Call Me Zebra(68)
“I’ve changed my ways,” I lied, though I knew there was a kernel of truth to it. After all, in addition to wanting to reeducate the man, I had also missed him; I had spent weeks aching bitterly because he had not grabbed my hand when I’d reached for him from the tub. And even though I couldn’t trust him due to his interference with my notebook, my life, I knew at least one of my many fractured selves wanted to.
Ludo said nothing. He sat there sulking, puckering his lips. I untied Taüt. The bird stretched his talons, first one then the other. He groomed himself with his beak. But Ludo didn’t move. He needed further persuading.
I got up and stood before him.
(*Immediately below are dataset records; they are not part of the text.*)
(** * securedrop_client.logic: the Controller and the APICallRunner

    A shallow embedding of [securedrop_client/logic.py].  The two classes of
    the module are embedded as state transformers:

    - [APICallRunner.call_api] acts on a runner record (the callable, its
      arguments, the [result] attribute) and a list of the effects it has
      had (signals emitted, errors logged);
    - every method of [Controller] is a computation in a small state and
      exception monad [M] over the record [Controller].  The calls the
      controller makes on its collaborators (the GUI, the job queue, the
      storage module, the sync flag file, the logger) and the Qt signals it
      emits are appended, in program order, to the [trace] field.

    Python exceptions are values of [PyException]; a method that raises
    leaves the state as it was at the raising statement. *)

From Stdlib Require Import ZArith Lia Sorting.Sorted.
From stdpp Require Import base gmap strings list.

(** ** Python values *)

(** The model classes [db.Reply], [db.Message] and [db.File], as they are
    passed for [object_type] (annotated
    [Union[Type[db.Reply], Type[db.Message], Type[db.File]]]). *)
Inductive ObjectType : Type := Reply | Message | File.

(** The exceptions the module raises, inspects with [isinstance], or reads
    fields of.  All of them derive from Python's [Exception], which is what
    [except Exception] in [APICallRunner.call_api] catches. *)
Inductive PyException : Type :=
| RequestTimeoutError
| DownloadChecksumMismatchException (object_type : ObjectType) (uuid : string)
| SendReplyJobError (reply_uuid : string)
| SendReplyJobTimeoutError (reply_uuid : string)
| UpdateStarJobException
| AttributeError (attribute : string)
| KeyError (key : string)
| NoResultFound
| MultipleResultsFound
| OtherException (message : string).

Inductive PyValue : Type :=
| PyNone
| PyBool (b : bool)
| PyStr (s : string)
| PyExc (ex : PyException).

(** What calling a Python callable does: it returns or it raises. *)
Inductive Outcome (A : Type) : Type :=
| Returned (a : A)
| Raised (ex : PyException).
Arguments Returned {A} a.
Arguments Raised {A} ex.

Definition isinstance_RequestTimeoutError (ex : PyException) : bool :=
  match ex with RequestTimeoutError => true | _ => false end.

(** ** APICallRunner *)

Module APICallRunner.

Inductive Signal : Type := call_succeeded | call_failed | call_timed_out.

Inductive Effect : Type :=
| emit (s : Signal)
| logger_error (ex : PyException).

(** The attributes set by [__init__], and the effects the runner has had
    so far.  [api_call] is the callable: given the arguments it returns a
    value or raises. *)
Record t : Type := {
  api_call : list PyValue -> Outcome PyValue;
  current_object : PyValue;
  args : list PyValue;
  result : PyValue;
  effects : list Effect
}.

Definition __init__ (api_call : list PyValue -> Outcome PyValue)
    (current_object : PyValue) (args : list PyValue) : t :=
  {| api_call := api_call; current_object := current_object; args := args;
     result := PyNone; effects := [] |}.
(** ['name' in df.columns]. *)
Definition has_column (df : DataFrame) (name : string) : bool :=
  existsb (String.eqb name) (column_names df).

(** The frame [perform_analysis] hands to the Transformer for a cleaned
    frame [c]: [c] sorted by name when it has that column, [c] itself
    otherwise. *)
Definition staged (argsort : list value -> list nat) (c : DataFrame) : DataFrame :=
  if has_column c "name"
  then match sort_values argsort c "name" true with
       | Ok s => s
       | Raise _ => c
       end
  else c.

(** What [check_domain_constraints] prints for a frame. *)
Definition validation_report (column_name : string) (valid_values : list value)
    (d : DataFrame) : list output :=
  match column_pos column_name (columns d) with
  | Some p =>
      match rows (invalid_rows p valid_values d) with
      | [] => [Line ("No domain constraint problems found in column '"
                     ++ column_name ++ "'.")]
      | _ :: _ => [Line ("Invalid values found in column '" ++ column_name ++ "':");
                   Table (invalid_rows p valid_values d)]
      end
  | None => []
  end.

(** What [perform_analysis] prints for a cleaned and sorted frame. *)
Definition analysis_report (d : DataFrame) : list output :=
  if has_column d "some_column"
  then validation_report "some_column"
         [VStr "Value1"; VStr "Value2"; VStr "Value3"] d
  else [].

(** A dataset in which every row has a gap. *)
Definition gaps_frame : DataFrame :=
  from_rows [("price", Float64); ("colour", Object)]
            [[VFloat 1%float; VNone]; [VFloat PrimFloat.nan; VStr "blue"]].

(** ** The entry point

    The script body under [if __name__ == "__main__"].  What it reads from
    the outside is gathered in an [environment]: the file and database
    libraries, the network, the spelling dictionary and numpy's [argsort].
    [pd.read_csv], [pd.read_excel], [create_engine] and [pd.read_sql] give a
    value or raise; the program catches none of their exceptions, so all
    that matters of one is that it ends the run. *)

Inductive loaded : Type :=
| Frame (df : DataFrame)
| Fails (error : string).

Record environment : Type := mkEnvironment {
  read_csv : string -> loaded;
  read_excel : string -> loaded;
  engine : Type;
  create_engine : string -> engine + string;
  read_sql : string -> engine -> loaded;
  get : string -> Z -> get_outcome;
  DataFrame_of_json : json -> result DataFrame;
  spell : string -> option string;
  np_argsort : list value -> list nat
}.

Definition load_csv (env : environment) (file_path : string) : loaded :=
  read_csv env file_path.

Definition load_excel (env : environment) (file_path : string) : loaded :=
  read_excel env file_path.

Definition load_database (env : environment) (connection_string query : string)
  : loaded :=
  match create_engine env connection_string with
  | inl engine => read_sql env query engine
  | inr error => Fails error
  end.

(** How the process ends: [sys.exit(status)] (the end of the script is
    [Exit 0]), or an exception nothing catches, raised by the pipeline or by
    a loader. *)
Inductive ending : Type :=
| Exit (status : Z)
| Traceback (e : exn)
| LoadTraceback (error : string).

(** The exit status of the interpreter: 1 after an uncaught exception. *)
Definition exit_status (e : ending) : Z :=
  match e with
  | Exit status => status
  | Traceback _ | LoadTraceback _ => 1
  end.

(** [df.to_csv(path, index=False)]: the file holds the column names and the
    cells of the rows, without the labels.  The write itself is taken to
    succeed: the file system is no part of the [environment]. *)
Record csv : Type := mkCsv {
  header : list string;
  records : list row
}.

Definition to_csv (df : DataFrame) : csv := mkCsv (column_names df) (values df).

(** A run: how it ended, what it printed, and the files it wrote, in the
    order it wrote them. *)
Record process : Type := mkProcess {
  ended : ending;
  printed : list output;
  written : list (string * csv)
}.

(** The dispatch on [data_source]: either [data] is set, to a frame or to
    [None], or the run is over. *)
Inductive loading : Type :=
| Loaded (data : option ref) (w : world)
| Over (p : process).

Definition from_loader (l : loaded) : loading :=
  match l with
  | Frame df => Loaded (Some 0%nat) (mkWorld [df] [])
  | Fails error => Over (mkProcess (LoadTraceback error) [] [])
  end.

Definition load (env : environment) (data_source source_path_or_url : string)
    (rest : list string) : loading :=
  if String.eqb data_source "csv"
  then from_loader (load_csv env source_path_or_url)
  else if String.eqb data_source "excel"
  then from_loader (load_excel env source_path_or_url)
  else if String.eqb data_source "api"
  then match load_api (get env) (DataFrame_of_json env) source_path_or_url
               (mkWorld [] []) with
       | (Ok data, w) => Loaded data w
       | (Raise e, w) => Over (mkProcess (Traceback e) (stdout w) [])
       end
  else if String.eqb data_source "database"
  then match rest with
       | query :: _ => from_loader (load_database env source_path_or_url query)
       | [] =>
           Over (mkProcess (Exit 1)
                   [Line "Usage for database: python file.py database <connection_string> <query>"]
                   [])
       end
  else Over (mkProcess (Exit 1) [Line "Unsupported data source"] []).

(** From the test [data is None] to the end of the script. *)
Definition analyse (env : environment) (data : option ref) (w : world) : process :=
  match data with
  | None =>
      mkProcess (Exit 1) (stdout w ++ [Line "Failed to load data. Exiting."]) []
  | Some data =>
      match perform_analysis (spell env) (np_argsort env) data w with
      | (Ok (cleaned_data, transformed_data), w') =>
          match nth_error (heap w') cleaned_data,
                nth_error (heap w') transformed_data with
          | Some c, Some t =>
              mkProcess (Exit 0) (stdout w')
                        [("cleaned_data.csv", to_csv c);
                         ("transformed_data.csv", to_csv t)]
          | _, _ => mkProcess (Traceback ReferenceError) (stdout w') []
          end
      | (Raise e, w') => mkProcess (Traceback e) (stdout w') []
      end
  end.

(** [argv] is [sys.argv]: the name of the script, then the arguments. *)
Definition main (env : environment) (argv : list string) : process :=
  match argv with
  | _ :: data_source :: source_path_or_url :: rest =>
      match load env data_source source_path_or_url rest with
      | Loaded data w => analyse env data w
      | Over p => p
      end
  | _ =>
      mkProcess (Exit 1)
                [Line "Usage: python file.py <data_source> <source_path_or_url>"] []
  end.

(** A machine with one file, whatever the path, and no network. *)
Definition one_file (df : DataFrame) : environment :=
  mkEnvironment (fun _ => Frame df) (fun _ => Fails "No such file or directory")
                unit (fun _ => inr "Could not parse SQLAlchemy URL")
                (fun _ _ => Fails "no such table")
                (fun _ _ => RequestFailed "Connection refused")
                (fun _ => Raise (ValueError "DataFrame constructor not properly called!"))
                all_known insertion_argsort.
(** * tvm-explore: the notebooks' own logic, embedded and verified

    The repository is a set of tutorial notebooks over the TVM Python
    front-end.  The code that belongs to the notebooks themselves is small:
    a download helper ([extract]), two intrinsic lowering rules
    ([my_cuda_math_rule], [my_cuda_mylog_rule]), a layout-alteration hook
    ([alter_conv2d]), a registered callback ([my_tvm_addone]), the
    declaration, schedule and check of the TensorCore matrix product
    ([matmul_nn], [test_gemm], [tune_and_evaluate]) and the loop nests
    and kernels the notebooks print.  Each is embedded below next to the
    statements proved about it. *)

From Stdlib Require Import ZArith Lia.
From stdpp Require Import base option list strings gmap.

Set Warnings "-register-all".

Open Scope string_scope.
Open Scope nat_scope.

(** ** Outcomes of Python code: a value, or a raised exception *)

Inductive result (E A : Type) : Type :=
| Ok (a : A)
| Raise (e : E).
Arguments Ok {E A} a.
Arguments Raise {E A} e.

#[global] Instance result_ret {E} : MRet (result E) := λ A a, Ok a.
#[global] Instance result_bind {E} : MBind (result E) :=
  λ A B k m, match m with Ok a => k a | Raise e => Raise e end.

Lemma bind_Ok {E A B : Type} (a : A) (k : A → result E B) :
  (Ok a ≫= k) = k a.
Proof. reflexivity. Qed.

Lemma bind_Raise {E A B : Type} (e : E) (k : A → result E B) :
  (Raise e ≫= k) = Raise e.
Proof. reflexivity. Qed.

(** ** Python strings *)

Module PyStr.

(** [s.endswith(suffix)]: the last [len(suffix)] characters of [s] are
    compared with [suffix]; a suffix longer than [s] never matches. *)
Definition endswith (s suffix : string) : bool :=
  let n := String.length s in
  let k := String.length suffix in
  if Nat.leb k n then String.eqb (String.substring (n - k) k s) suffix else false.

Lemma length_app (p q : string) :
  String.length (p +:+ q) = String.length p + String.length q.
Proof. induction p as [|c p IH]; simpl; [done | by rewrite IH]. Qed.

Lemma substring_all (s : string) : String.substring 0 (String.length s) s = s.
Proof. induction s as [|c s IH]; simpl; [done | by rewrite IH]. Qed.

Lemma substring_skip (p q : string) (k : nat) :
  String.substring (String.length p) k (p +:+ q) = String.substring 0 k q.
Proof. induction p as [|c p IH]; simpl; [done | exact IH]. Qed.

Lemma substring_split (s : string) (i : nat) :
  i ≤ String.length s →
  s = String.substring 0 i s +:+ String.substring i (String.length s - i) s.
Proof.
  revert i. induction s as [|c s IH]; intros i Hi; simpl in *.
  - assert (i = 0) as -> by lia. done.
  - destruct i as [|i]; simpl.
    + by rewrite substring_all.
    + (* the head character is kept, the tail splits at [i] *)
      change (String c s = String c (String.substring 0 i s +:+
                String.substring i (String.length s - i) s)).
      f_equal. apply IH. lia.
Qed.

(** [endswith] holds exactly of the strings that are built by appending
    the suffix to something. *)
Lemma endswith_spec (s suffix : string) :
  endswith s suffix = true ↔ ∃ p, s = p +:+ suffix.
Proof.
  unfold endswith. split.
  - destruct (Nat.leb_spec (String.length suffix) (String.length s)) as [Hle|Hlt];
      [|done].
    intros Heq%String.eqb_eq.
    exists (String.substring 0 (String.length s - String.length suffix) s).
    pose proof (substring_split s (String.length s - String.length suffix))
      as Hsplit.
    replace (String.length s - (String.length s - String.length suffix))
      with (String.length suffix) in Hsplit by lia.
    rewrite Heq in Hsplit. apply Hsplit. lia.
  - intros [p ->]. rewrite length_app.
    destruct (Nat.leb_spec (String.length suffix)
                (String.length p + String.length suffix)) as [_|Hlt]; [|lia].
    replace (String.length p + String.length suffix - String.length suffix)
      with (String.length p) by lia.
    rewrite substring_skip, substring_all. apply String.eqb_refl.
Qed.

Lemma app_assoc (p q r : string) : (p +:+ q) +:+ r = p +:+ (q +:+ r).
Proof.
  induction p as [|c p IH]; [reflexivity|].
  change (String c ((p +:+ q) +:+ r) = String c (p +:+ (q +:+ r))).
  by rewrite IH.
Qed.

(** A suffix of a suffix is a suffix. *)
Lemma endswith_trans (s mid suffix : string) :
  endswith mid suffix = true → endswith s mid = true → endswith s suffix = true.
Proof.
  rewrite !endswith_spec. intros [q ->] [p ->].
  exists (p +:+ q). by rewrite app_assoc.
Qed.

End PyStr.

(** ** The archive helper of the TFLite notebook *)

Module Tflite.
Import PyStr.

Section Extract.
(** The file system and the [tarfile] library are outside the notebook:
    they are taken as they come.  [TarError] stands for what the library
    raises itself ([tarfile.TarError], [OSError]). *)
Context {FS TarFile TarError : Type}.
Variable dirname : string → string.
Variable tarfile_open : string → FS → result TarError TarFile.
Variable extractall : TarFile → string → FS → result TarError FS.
Variable close : TarFile → FS → result TarError FS.

Inductive exn : Type :=
| RuntimeError (msg : string)
| TarfileRaised (e : TarError).

(** The three library calls of the first branch, in order. *)
Definition untar (path dir_path : string) (fs : FS) : result exn FS :=
  match tarfile_open path fs with
  | Raise e => Raise (TarfileRaised e)
  | Ok tar =>
      match extractall tar dir_path fs with
      | Raise e => Raise (TarfileRaised e)
      | Ok fs1 =>
          match close tar fs1 with
          | Raise e => Raise (TarfileRaised e)
          | Ok fs2 => Ok fs2
          end
      end
  end.

Definition extract (path : string) (fs : FS) : result exn FS :=
  if endswith path "tgz" || endswith path "gz" then
    let dir_path := dirname path in
    untar path dir_path fs
  else
    Raise (RuntimeError ("Could not decompress the file: " +:+ path)).



Lemma tgz_endswith_gz path :
  endswith path "tgz" = true → endswith path "gz" = true.
Proof. apply endswith_trans. reflexivity. Qed.

Lemma suffix_test_collapses path :
  endswith path "tgz" || endswith path "gz" = endswith path "gz".
Proof.
  destruct (endswith path "tgz") eqn:Htgz; [|done].
  by rewrite (tgz_endswith_gz path Htgz).
Qed.


(** X1: when [extract] returns, the archive at [path] was opened,
    extracted into the directory of [path] and closed, each call
    succeeding on the file system the one before left; and [path] ends
    with "gz". *)
Theorem extract_success (path : string) (fs fs' : FS) :
  extract path fs = Ok fs' →
  endswith path "gz" = true
  ∧ ∃ tar fs1, tarfile_open path fs = Ok tar
               ∧ extractall tar (dirname path) fs = Ok fs1
               ∧ close tar fs1 = Ok fs'.
Proof.
  unfold extract. rewrite suffix_test_collapses.
  destruct (endswith path "gz"); [|done]. unfold untar.
  destruct (tarfile_open path fs) as [tar|e] eqn:Hopen; [|done].
  destruct (extractall tar (dirname path) fs) as [fs1|e] eqn:Hall; [|done].
  destruct (close tar fs1) as [fs2|e] eqn:Hclose; [|done].
  intros [= <-]. split; [done|]. by exists tar, fs1.
Qed.
End Extract.

Example extract_model_tgz :
  endswith "mobilenet_v1_1.0_224.tgz" "gz" = true.
Proof. reflexivity. Qed.

(** A small file system, as the list of its paths: every archive holds
    one file, which is unpacked into the directory given. *)
Definition toy_dirname (p : string) : string := "models".
Definition toy_open (p : string) (fs : list string) : result unit string :=
  Ok p.
Definition toy_extractall (tar dir : string) (fs : list string)
    : result unit (list string) :=
  Ok ((dir +:+ "/model.tflite") :: fs).
Definition toy_close (tar : string) (fs : list string)
    : result unit (list string) :=
  Ok fs.

Lemma extract_success_witness :
  extract toy_dirname toy_open toy_extractall toy_close
    "models/model.tgz" ["models/model.tgz"]
  = Ok ["models/model.tflite"; "models/model.tgz"]
  ∧ endswith "models/model.tgz" "gz" = true
  ∧ ∃ tar fs1,
      toy_open "models/model.tgz" ["models/model.tgz"] = Ok tar
      ∧ toy_extractall tar (toy_dirname "models/model.tgz")
          ["models/model.tgz"] = Ok fs1
      ∧ toy_close tar fs1 = Ok ["models/model.tflite"; "models/model.tgz"].
Proof.
  split; [reflexivity|].
  apply (extract_success toy_dirname toy_open toy_extractall toy_close
           "models/model.tgz" ["models/model.tgz"]).
  reflexivity.
Defined.

Example extract_zip_rejected :
  extract (FS:=unit) (TarFile:=unit) (TarError:=unit)
    (λ p, p) (λ _ _, Ok ()) (λ _ _ fs, Ok fs) (λ _ fs, Ok fs)
    "model.zip" ()
  = Raise (RuntimeError "Could not decompress the file: model.zip").
Proof. reflexivity. Qed.

End Tflite.

(** ** The intrinsic lowering rules of the intrinsics notebook *)

Module Intrin.

(** [tvm.expr.Call.call_type]. *)
Inductive CallType : Type :=
| Extern | ExternCPlusPlus | PureExtern | Halide | Intrinsic | PureIntrinsic.

(** The expressions the rules can be handed: every node carries a dtype,
    only a [Call] has a name and arguments. *)
Inductive Expr : Type :=
| Var (name dtype : string)
| IntImm (dtype : string) (value : Z)
| Call (dtype name : string) (args : list Expr) (call_type : CallType).

Inductive exn : Type :=
| AssertionError
| AttributeError (attr : string)
| IndexError
| TVMError (msg : string).

Definition dtype (op : Expr) : string :=
  match op with
  | Var _ t => t
  | IntImm t _ => t
  | Call t _ _ _ => t
  end.

(** [op.name] and [op.args]: attributes of [Call] only. *)
Definition call_name (op : Expr) : result exn string :=
  match op with
  | Call _ n _ _ => Ok n
  | _ => Raise (AttributeError "name")
  end.

Definition args (op : Expr) : result exn (list Expr) :=
  match op with
  | Call _ _ a _ => Ok a
  | _ => Raise (AttributeError "args")
  end.

(** [a[0]] on the argument array. *)
Definition getitem0 (a : list Expr) : result exn Expr :=
  match a with
  | x :: _ => Ok x
  | [] => Raise IndexError
  end.

Definition isinstance_Call (op : Expr) : bool :=
  match op with Call _ _ _ _ => true | _ => false end.

(** [tvm.call_pure_extern(dtype, func_name, *args)]. *)
Definition call_pure_extern (t func_name : string) (a : list Expr) : Expr :=
  Call t func_name a PureExtern.

(** [tvm.call_pure_intrin(dtype, func_name, *args)]. *)
Definition call_pure_intrin (t func_name : string) (a : list Expr) : Expr :=
  Call t func_name a PureIntrinsic.

Definition my_cuda_math_rule (op : Expr) : result exn Expr :=
  if negb (isinstance_Call op) then Raise AssertionError
  else if String.eqb (dtype op) "float32" then
    (* call float function *)
    n ← call_name op ;
    a ← args op ;
    a0 ← getitem0 a ;
    Ok (call_pure_extern "float32" (n +:+ "f") [a0])
  else if String.eqb (dtype op) "float64" then
    (* call double function *)
    n ← call_name op ;
    a ← args op ;
    a0 ← getitem0 a ;
    Ok (call_pure_extern "float32" n [a0])
  else
    (* cannot do translation, return self. *)
    Ok op.

Definition mylog (x : Expr) : Expr :=
  call_pure_intrin (dtype x) "mylog" [x].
I tried to lift his spirits the way my father had lifted mine through the interminable war. It was the only recourse I had.
“Put away your sword in its sheath,” I recited dramatically. I couldn’t believe the words that were coming out of my mouth. “Let us two go up into your bed so that, lying together in the bed of love”—I looked at the wise tree and bowed respectfully—“we may then have faith and trust in each other.”
“Why are you talking like that?” Ludo said, eyelids partially drawn.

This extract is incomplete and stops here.